Abstract:
We developed and investigated machine learning methods that require
minimal preprocessing of the input data, use few training examples, run fast, and
still obtain high levels of accuracy.
Most approaches to designing machine learning programs are based on the
supervised learning paradigm – training examples are chosen randomly and given
to the learner. We explore the "active learning" paradigm – the learner
automatically selects the more informative training examples. Our domain of
interest is text categorization, but most of the methods developed are quite general.
The purpose of text categorization is to assign each document in a collection
to appropriate categories. Most existing text categorization methods require large
amounts of time to prepare the documents for learning and large numbers of
examples for training. Humans must assign correct categories to documents before
they can be used for training; this costs time and money. Our goal is to develop
machine learning methods that, when compared to other methods currently available, are more efficient in time and space, use fewer training documents, and
are as accurate.
We developed the Active Learning with Committees (ALC) framework –
inspired by the Query by Committee approach of Freund, Seung, et al. A
"committee" is a group of learners that jointly participate in learning and in
predicting the classes of new examples. We perform minimal preprocessing of the
documents and thus the domain is noisy, high dimensional, and has large numbers
of irrelevant attributes.

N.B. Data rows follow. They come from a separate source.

(** * The Modelica formatter of [prettier-plugin-modelica.js]

    A shallow embedding of [formatModelica] and of the JavaScript string
    and regular-expression operations it is written with, followed by the
    properties of the formatter that were checked against it.

    Conventions of the embedding
    - a JavaScript string is a list of code units; code units are the 8-bit
      [ascii] of the standard library, so the white space class is
      {9..13, 32, 160} (the part of the JavaScript class below 256);
    - [indentLevel] and the other integral numbers are [Z]; the one
      division of the program ([indent.length / tabWidth]) is carried out
      on binary64 floats, as the engine does;
    - an exception is a value of the error monad [result]; the limit of
      the engine on the length of a string is not modelled. *)

From Stdlib Require Import String Ascii ZArith Bool Lia Floats Uint63 List.
Import ListNotations.

Local Open Scope string_scope.
Local Open Scope list_scope.
Local Open Scope Z_scope.

(** ** Strings *)

Abbreviation jsstring := (list ascii).

Definition str (s : string) : jsstring := list_ascii_of_string s.

Definition nl : ascii := ascii_of_nat 10.
Definition cr : ascii := ascii_of_nat 13.
Definition sp : ascii := ascii_of_nat 32.

Definition inRange (lo hi : nat) (c : ascii) : bool :=
  let n := nat_of_ascii c in (Nat.leb lo n && Nat.leb n hi)%bool.

(** [\s] and the characters removed by [trim]. *)
Definition isSpace (c : ascii) : bool :=
  (inRange 9 13 c || Ascii.eqb c sp || Ascii.eqb c (ascii_of_nat 160))%bool.

(** the line feed, as a class *)
Definition isNl (c : ascii) : bool := Ascii.eqb nl c.

(** [\d] *)
Definition isDigit (c : ascii) : bool := inRange 48 57 c.

(** [\w] *)
Definition isWord (c : ascii) : bool :=
  (inRange 97 122 c || inRange 65 90 c || isDigit c || Ascii.eqb c "_"%char)%bool.

Fixpoint dropWhile (p : ascii -> bool) (s : jsstring) : jsstring :=
  match s with
  | c :: t => if p c then dropWhile p t else s
  | [] => []
  end.

Fixpoint takeWhile (p : ascii -> bool) (s : jsstring) : jsstring :=
  match s with
  | c :: t => if p c then c :: takeWhile p t else []
  | [] => []
  end.

(** [s.trim()] *)
Definition trim (s : jsstring) : jsstring :=
  rev (dropWhile isSpace (rev (dropWhile isSpace s))).

Fixpoint streq (a b : jsstring) : bool :=
  match a, b with
  | [], [] => true
  | x :: a', y :: b' => (Ascii.eqb x y && streq a' b')%bool
  | _, _ => false
  end.

(** [s.startsWith(p)] *)
Fixpoint startsWith (s p : jsstring) : bool :=
  match p, s with
  | [], _ => true
  | x :: p', y :: s' => (Ascii.eqb x y && startsWith s' p')%bool
  | _ :: _, [] => false
  end.

(** [s.endsWith(p)] *)
Definition endsWith (s p : jsstring) : bool := startsWith (rev s) (rev p).

(** [s.includes(p)] *)
Fixpoint includes (s p : jsstring) : bool :=
  (startsWith s p ||
   match s with
   | [] => false
   | _ :: t => includes t p
   end)%bool.

(** [s.split(c)] for a one-character separator: never the empty array. *)
Fixpoint split (c : ascii) (s : jsstring) : list jsstring :=
  match s with
  | [] => [[]]
  | x :: t =>
      if Ascii.eqb x c then [] :: split c t
      else match split c t with
           | l :: ls => (x :: l) :: ls
           | [] => [[x]]
           end
  end.

(** [a.join(c)] *)
Fixpoint join (c : ascii) (ls : list jsstring) : jsstring :=
  match ls with
  | [] => []
  | [l] => l
  | l :: ls' => l ++ c :: join c ls'
  end.

(** ** Exceptions *)

Inductive exn := RangeError.

Inductive result (A : Type) : Type :=
| Ok (a : A)
| Throw (e : exn).
Arguments Ok {A} a.
Arguments Throw {A} e.

Definition bind {A B} (m : result A) (f : A -> result B) : result B :=
  match m with
  | Ok a => f a
  | Throw e => Throw e
  end.

Notation "x <- m ;; k" := (bind m (fun x => k))
  (at level 61, m at next level, right associativity).

(** [s.repeat(n)] for an integral count: a negative count is a RangeError. *)
Definition jsRepeat (s : jsstring) (n : Z) : result jsstring :=
  if n <? 0 then Throw RangeError
  else Ok (concat (repeat s (Z.to_nat n))).

(** ** Numbers of the corrective pass

    [indent.length / tabWidth] need not be integral, and the count handed
    to [repeat] is the product [(eqIndentLevel + 1) * tabWidth] computed on
    doubles. *)

Definition num (z : Z) : float :=
  if z <? 0 then PrimFloat.opp (PrimFloat.of_uint63 (Uint63.of_Z (- z)))
  else PrimFloat.of_uint63 (Uint63.of_Z z).

(** ToIntegerOrInfinity: NaN is 0, a finite number is truncated toward
    zero, an infinity stays one ([None]). *)
Definition toIntegerOrInfinity (f : float) : option Z :=
  match Prim2SF f with
  | S754_zero _ => Some 0
  | S754_nan => Some 0
  | S754_infinity _ => None
  | S754_finite s m e =>
      let a := if 0 <=? e then Z.shiftl (Zpos m) e
               else Z.shiftr (Zpos m) (- e) in
      Some (if s then - a else a)
  end.

(** [s.repeat(x)] for a count that is a double. *)
Definition jsRepeatNum (s : jsstring) (x : float) : result jsstring :=
  match toIntegerOrInfinity x with
  | Some n => jsRepeat s n
  | None => Throw RangeError
  end.

(** ** Regular expressions

    The fragment of the JavaScript pattern language that the formatter
    uses: literals, classes, alternation, greedy quantifiers on a
    one-character atom, capturing groups, [^] and [$] (no [m] flag), [\b]
    and lookahead. Matching is by backtracking, leftmost alternative and
    longest repetition first, as in the language. *)

Inductive regex : Type :=
| REps
| RChar (c : ascii)
| RSet (p : ascii -> bool)
| RSeq (a b : regex)
| RAlt (a b : regex)
| RRep (p : ascii -> bool) (lo : nat) (hi : option nat)
| RGroup (i : nat) (a : regex)
| RBol
| REol
| RWordB
| RLook (positive : bool) (a : regex).

Record mstate : Type := MState {
  before : option ascii;          (* the code unit left of the position *)
  rest : jsstring;                (* the input from the position on *)
  consumed : nat;                 (* code units matched so far *)
  caps : list (nat * jsstring)    (* the captures, latest first *)
}.

Definition advance (c : ascii) (t : jsstring) (s : mstate) : mstate :=
  MState (Some c) t (S (consumed s)) (caps s).

Definition belowMax (hi : option nat) (n : nat) : bool :=
  match hi with
  | Some h => Nat.ltb n h
  | None => true
  end.

(** A greedy quantifier: one more character first, the shorter run only
    when the rest of the pattern fails after the longer one. *)
Fixpoint rep (p : ascii -> bool) (lo : nat) (hi : option nat) (n : nat)
    (l : jsstring) (s : mstate) (k : mstate -> option mstate)
    {struct l} : option mstate :=
  let stop := if Nat.leb lo n then k s else None in
  match l with
  | c :: t =>
      if (p c && belowMax hi n)%bool then
        match rep p lo hi (S n) t (advance c t s) k with
        | Some m => Some m
        | None => stop
        end
      else stop
  | [] => stop
  end.

Definition isWordOpt (o : option ascii) : bool :=
  match o with
  | Some c => isWord c
  | None => false
  end.

Fixpoint rmatch (r : regex) (s : mstate) (k : mstate -> option mstate)
    {struct r} : option mstate :=
  match r with
  | REps => k s
  | RChar c =>
      match rest s with
      | x :: t => if Ascii.eqb x c then k (advance x t s) else None
      | [] => None
      end
  | RSet p =>
      match rest s with
      | x :: t => if p x then k (advance x t s) else None
      | [] => None
      end
  | RSeq a b => rmatch a s (fun s1 => rmatch b s1 k)
  | RAlt a b =>
      match rmatch a s k with
      | Some m => Some m
      | None => rmatch b s k
      end
  | RRep p lo hi => rep p lo hi 0 (rest s) s k
  | RGroup i a =>
      rmatch a s (fun s1 =>
        k (MState (before s1) (rest s1) (consumed s1)
             ((i, firstn (consumed s1 - consumed s) (rest s)) :: caps s1)))
  | RBol =>
      match before s with
      | None => k s
      | Some _ => None
      end
  | REol =>
      match rest s with
      | [] => k s
      | _ :: _ => None
      end
  | RWordB =>
      if xorb (isWordOpt (before s)) (isWordOpt (hd_error (rest s)))
      then k s else None
  | RLook positive a =>
      match rmatch a s Some with
      | Some _ => if positive then k s else None
      | None => if positive then None else k s
      end
  end.

(** One attempt at one position: the length of the match and its captures. *)
Definition exec (r : regex) (prev : option ascii) (input : jsstring)
  : option (nat * list (nat * jsstring)) :=
  match rmatch r (MState prev input 0 []) Some with
  | Some m => Some (consumed m, caps m)
  | None => None
  end.

Fixpoint capture (i : nat) (cs : list (nat * jsstring)) : jsstring :=
  match cs with
  | [] => []
  | (j, v) :: cs' => if Nat.eqb i j then v else capture i cs'
  end.

(** Replacement text: literal text, [$n], and the whole match (the
    argument of a replacement function). *)
Inductive piece : Type :=
| PLit (s : jsstring)
| PCap (i : nat)
| PMatch.

Definition expand (tpl : list piece) (whole : jsstring)
    (cs : list (nat * jsstring)) : jsstring :=
  concat (map (fun p =>
                 match p with
                 | PLit s => s
                 | PCap i => capture i cs
                 | PMatch => whole
                 end) tpl).

(** [s.replace(/r/g, tpl)]: matches are looked for from left to right,
    each search starting where the previous match ended; the [skip]
    characters of a match that was just replaced are passed over. *)
Fixpoint replaceFrom (r : regex) (tpl : list piece) (skip : nat)
    (prev : option ascii) (s : jsstring) {struct s} : jsstring :=
  match skip with
  | S n =>
      match s with
      | c :: t => replaceFrom r tpl n (Some c) t
      | [] => []
      end
  | O =>
      match exec r prev s with
      | Some (len, cs) =>
          expand tpl (firstn len s) cs ++
          match s with
          | c :: t =>
              match len with
              | O => c :: replaceFrom r tpl 0 (Some c) t
              | S n => replaceFrom r tpl n (Some c) t
              end
          | [] => []
          end
      | None =>
          match s with
          | c :: t => c :: replaceFrom r tpl 0 (Some c) t
          | [] => []
          end
      end
  end.

Definition replaceAll (r : regex) (tpl : list piece) (s : jsstring) : jsstring :=
  replaceFrom r tpl 0 None s.

(** [s.match(/r/)[0]] for a pattern anchored at the start. *)
Definition matchStart (r : regex) (s : jsstring) : option jsstring :=
  match exec r None s with
  | Some (len, _) => Some (firstn len s)
  | None => None
  end.

(** *** Pattern notation *)

Fixpoint lit' (s : jsstring) : regex :=
  match s with
  | [] => REps
  | [c] => RChar c
  | c :: t => RSeq (RChar c) (lit' t)
  end.

Definition lit (s : string) : regex := lit' (str s).

Fixpoint seq (rs : list regex) : regex :=
  match rs with
  | [] => REps
  | [r] => r
  | r :: rs' => RSeq r (seq rs')
  end.

Fixpoint alt (rs : list regex) : regex :=
  match rs with
  | [] => REps
  | [r] => r
  | r :: rs' => RAlt r (alt rs')
  end.

Definition oneOf (s : string) : regex :=
  RSet (fun c => existsb (Ascii.eqb c) (str s)).

Definition noneOf (s : string) (c : ascii) : bool :=
  negb (existsb (Ascii.eqb c) (str s)).

Definition ch (s : string) : regex := lit s.
Definition ws0 : regex := RRep isSpace 0 None.        (* \s* *)
Definition ws1 : regex := RRep isSpace 1 None.        (* \s+ *)
Definition ws : regex := RSet isSpace.                (* \s *)
Definition nonws : regex := RSet (fun c => negb (isSpace c)). (* \S *)
Definition digit : regex := RSet isDigit.             (* \d *)
Definition digits : regex := RRep isDigit 1 None.     (* \d+ *)
Definition word : regex := RSet isWord.               (* \w *)
Definition words : regex := RRep isWord 1 None.       (* \w+ *)
Definition grp (i : nat) (r : regex) : regex := RGroup i r.
Definition txt (s : string) : piece := PLit (str s).
Definition cap (i : nat) : piece := PCap i.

We use linear threshold learning algorithms to obtain
computational efficiency with respect to these large numbers of attributes, with
specific algorithms being chosen because they also generalize well when large
numbers of attributes are irrelevant.
We developed and analyzed several ALC systems. Our results show that it is
possible to design active learning systems that scale up to large numbers of features
and obtain accuracies comparable to the supervised learning methods while using
an order of magnitude fewer examples and an order of magnitude less time. The
ALC methods developed have run times on the order of seconds, typically use only
5 - 7% of the training documents, and are as accurate as their supervised
counterparts.